As a breast cancer and breast plastic surgeon, I see women all the time who are in the exact same place I’ve been since receiving the phone call from the pathologist. Shocked and terrified by the news, overwhelmed by what this is going to mean for their life in both the short- and the long-term, waiting for results from what seems like endless tests that could significantly change their treatment options. When talking about my practice, I would tell people that my goal was to provide the kind of personalized, high-touch care that I would want to have if I were in my patients’ position - I never imagined I’d actually be needing that kind of care myself, though.

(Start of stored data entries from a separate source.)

(** From the cells of the whole number to the text. *)
Lemma tail_some specific ALT neg f g m a r z p (pre : list (list Z)) : f && g = false -> digits m a r z -> 0 <= p <= smax 32 - 40000 ->
  exists body, (e ← (if a <? z then lead_exponent m a r else Some 0);
    j ← as_int (p - (if f then 0 else e));
    let j := j - (if (g : bool) && negb (p =? 0) then 1 else 0) in
    '(m, a, z, e) ← round_digits neg m a r z j e;
    z ← trim (cells a z) m a z;
    '(style, p) ← (if g then g_style specific ALT m a r z e p else Some (specific, p));
    _ ← tmp_len ALT (Z.lor style 32 =? 102) e p;
    chunks ← (if Z.lor style 32 =? 102 then f_chunks ALT m a r z p else e_chunks ALT style m a z e p);
    Some (pre ++ chunks)) = Some body.
Proof.
  intros Fg D Hp. pose proof big_size as BS. pose proof (dg_a _ _ _ _ D) as Ha. pose proof (dg_r _ _ _ _ D) as Hr.
  assert (exists e, (if a <? z then lead_exponent m a r else Some 0) = Some e /\ (9 * (r - a) <= e <= 9 * (r - a) + 8 \/ e = 0)) as (e & -> & He).
  { destruct (Z.ltb_spec a z); [| exists 0; split; [reflexivity | lia]]. destruct (lead_exponent_some m a r) as (e & E & B); [apply (dg_cells _ _ _ _ D); lia |]. exists e. auto. }
  cbn [mbind option_bind]. rewrite as_int_some by (unfold smin, smax in *; destruct f; lia). cbn [mbind option_bind]. cbv zeta. set (j := p - (if f then 0 else e) - _).
  assert (J : (f = true /\ j = p) \/ - e <= j) by (unfold j; destruct f; [destruct g; [discriminate | left; split; [reflexivity | simpl; lia]] | right; destruct g, (Z.eqb_spec p 0); simpl; lia]).
  destruct (round_some neg m a r z j e D) as (m1 & a1 & z1 & e1 & -> & P1 & He1); [lia | | | lia |].
  { destruct J as [[_ ->] | J]; [right; lia |]. destruct He as [He | ->]; [| right; lia]. left. assert (- (r - a) - 1 <= j / 9) by (apply Z.div_le_lower_bound; lia). lia. }
  { intros A0. destruct (dg_room _ _ _ _ D A0) as [R0 _]. lia. }
  cbn [mbind option_bind]. destruct (trim_some (cells a1 z1) m1 a1 z1) as (z2 & -> & Z2 & _); [unfold cells; lia | intros i Hi; apply (pr_cells _ _ _ _ P1); lia |]. cbn [mbind option_bind].
  pose proof (printable_cut m1 a1 r z1 z2 P1 Z2) as P2.
  assert (exists style q, (if g then g_style specific ALT m1 a1 r z2 e1 p else Some (specific, p)) = Some (style, q) /\ 0 <= q <= smax 32 - 20010) as (style & q & -> & Q).
  { destruct g; [exact (g_style_some specific ALT m1 a1 r z2 e1 p P2 Hp He1) | exists specific, p; split; [reflexivity | lia]]. }
  cbn [mbind option_bind]. destruct (tmp_len_some ALT (Z.lor style 32 =? 102) e1 q Q He1) as (l & ->). cbn [mbind option_bind].
  assert (exists c, (if Z.lor style 32 =? 102 then f_chunks ALT m1 a1 r z2 q else e_chunks ALT style m1 a1 z2 e1 q) = Some c) as (c & ->);
    [| eexists; reflexivity]. destruct (Z.lor style 32 =? 102); [apply f_chunks_some | apply (e_chunks_some _ _ _ _ r)]; (exact P2 || exact He1 || lia).
Qed.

So far the journey has been, and I know will continue to be, an unpredictable course of emotional highs and lows, buoyed by great testing news one day only to be followed by an evening where I can’t stop tearing up every time I hug my three young kids. I really never understood until now that the discussion I have with my patients about surgical choices for breast cancer in so many ways isn’t about choices at all; it’s really about picking what seems like the better of two non-ideal options for a disease you certainly didn’t choose to get and that will be a part of you in some way for the rest of your life.

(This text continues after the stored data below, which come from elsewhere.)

(** A call of [vsnprintf] as a run that keeps the whole text. *)
Lemma vsnprintf_text `{ToInteger} fuel size fmt e ap : 0 <= size ->
  vsnprintf fuel size fmt e ap =
  match vfprintf fuel fmt (initial (Some ([] : text)) e ap) with
  | POk ret st => SnRet ret (perrno st) (stores st) (truncated size (default [] (sink st)))
  | PFail st => SnRet (-1) (perrno st) (stores st) (truncated size (default [] (sink st)))
  | PPanic => SnPanic
  | PUndef => SnUndef
  | PNoFuel => SnNoFuel
  end \/
  exists st, (vfprintf fuel fmt (initial (Some ([] : text)) e ap) = PFail st \/
    exists n, vfprintf fuel fmt (initial (Some ([] : text)) e ap) = POk n st) /\ sink st = None.
Proof.
  intros Hs. unfold vsnprintf.
  assert (St : st_rel (holds_prefix size) (initial (Some {| room := size; out := [] |}) e ap) (initial (Some ([] : text)) e ap)).
  { repeat split. simpl. rewrite take_nil. reflexivity. }
  pose proof (rel_vfprintf (holds_prefix size) (str_sink_prefix size Hs) fuel fmt _ _ St) as Rel.
  destruct (vfprintf _ fmt (initial (Some ([] : text)) e ap)) as [n st | st | | |];
    destruct (vfprintf _ fmt (initial (Some {| room := size; out := [] |}) e ap)) as [n' st' | st' | | |];
    unfold res_rel in Rel; try contradiction; try (left; reflexivity).
  - destruct Rel as [-> (Hk & _ & -> & _ & -> & _)]. destruct (sink st) as [t |] eqn:E; [| right; eauto].
    destruct (sink st') as [f |]; [| contradiction]. destruct Hk as [_ Ho]. left. simpl.
    rewrite Ho, terminate_take by assumption. reflexivity.
  - destruct Rel as (Hk & _ & -> & _ & -> & _). destruct (sink st) as [t |] eqn:E; [| right; eauto].
    destruct (sink st') as [f |]; [| contradiction]. destruct Hk as [_ Ho]. left. simpl.
    rewrite Ho, terminate_take by assumption. reflexivity.
Qed.

(** C3: [vsnprintf] and truncation.  A call with any size behaves as a run of
    [vfprintf] that keeps the whole text: it returns the same value, sets the same
    [errno] and counts and panics or fails in the same cases; the returned value
    is the length of the whole text (counted modulo 2^64), however small the
    buffer is; and the buffer holds its first [size - 1] characters and a
    terminator, or nothing if [size] is 0. *)
Theorem vsnprintf_truncates `{ToInteger} size fmt e ap : 0 <= size ->
  match vsnprintf (S (length fmt)) size fmt e ap, vfprintf (S (length fmt)) fmt (initial (Some ([] : text)) e ap) with
  | SnRet ret errno counts buffer, POk n st =>
      exists t, sink st = Some t /\ ret = n /\ ret = u64 (zlen t) /\ errno = perrno st /\
        counts = stores st /\ buffer = truncated size t
  | SnRet ret errno counts buffer, PFail st =>
      exists t, sink st = Some t /\ ret = -1 /\ errno = perrno st /\ counts = stores st /\
        buffer = truncated size t
  | SnPanic, PPanic | SnUndef, PUndef => True
  | _, _ => False
  end.
Proof.
  intros Hs.
  pose proof (format_loop_runs (S := text) (fun t w => w = u64 (zlen t)) 1) as Runs.
  specialize (Runs ltac:(intros s k w -> _; simpl; rewrite zlen_app; apply Zplus_mod_idemp_l)
    (S (length fmt)) fmt (Nat.lt_succ_diag_r _) (PState (Some ([] : text)) 0 e 1 [] ap)).
  specialize (Runs ltac:(exists []; repeat split; simpl; try lia; vm_compute; discriminate)).
  assert (E : vfprintf (S (length fmt)) fmt (initial (Some ([] : text)) e ap) =
    format_loop (S (length fmt)) fmt (PState (Some ([] : text)) 0 e 1 [] ap)) by reflexivity.
  rewrite <- E in Runs. clear E.
  destruct (vsnprintf_text (S (length fmt)) size fmt e ap Hs) as [-> | (st & [Ef | [n Ef]] & Es)].
  - destruct (vfprintf _ fmt _) as [n st | st | | |]; try exact Runs.
    + destruct Runs as (_ & _ & t & Et & En). exists t. rewrite Et. auto 10.
    + destruct Runs as [N _]. destruct (sink st) as [t |] eqn:E; [| tauto]. exists t. auto 10.
  - rewrite Ef in Runs. destruct Runs. contradiction.
  - rewrite Ef in Runs. destruct Runs as [[N _] _]. contradiction.
Qed.

(** "%d %.*s%lu%f" with fitting arguments; the format has no decimal width to read. *)
Definition mixed_format : list Z := [37; 100; 32; 37; 46; 42; 115; 37; 108; 117; 37; 102].
Definition mixed_args : list arg := [AInt (-5); AInt 2; AStr [97; 98; 99]; ALong 7; ADouble 0x3FF8000000000000].
#[local] Instance no_integer : ToInteger := fun _ => (0, 0).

I truly believe these options can get better, that we can come up with new techniques and technologies that continue to give women great cancer outcomes but do an even better job at minimizing the impact on their previously scheduled, pre-cancer lives. Approaches that don’t take away from their feelings of self; leave them feeling as close to “normal” as possible; allow them to maintain their jobs, family life, exercise routines, and personal relationships without compromise following surgery. As I’ve struggled with my own surgical “choices” over the past six weeks, I know that these better options can’t come soon enough.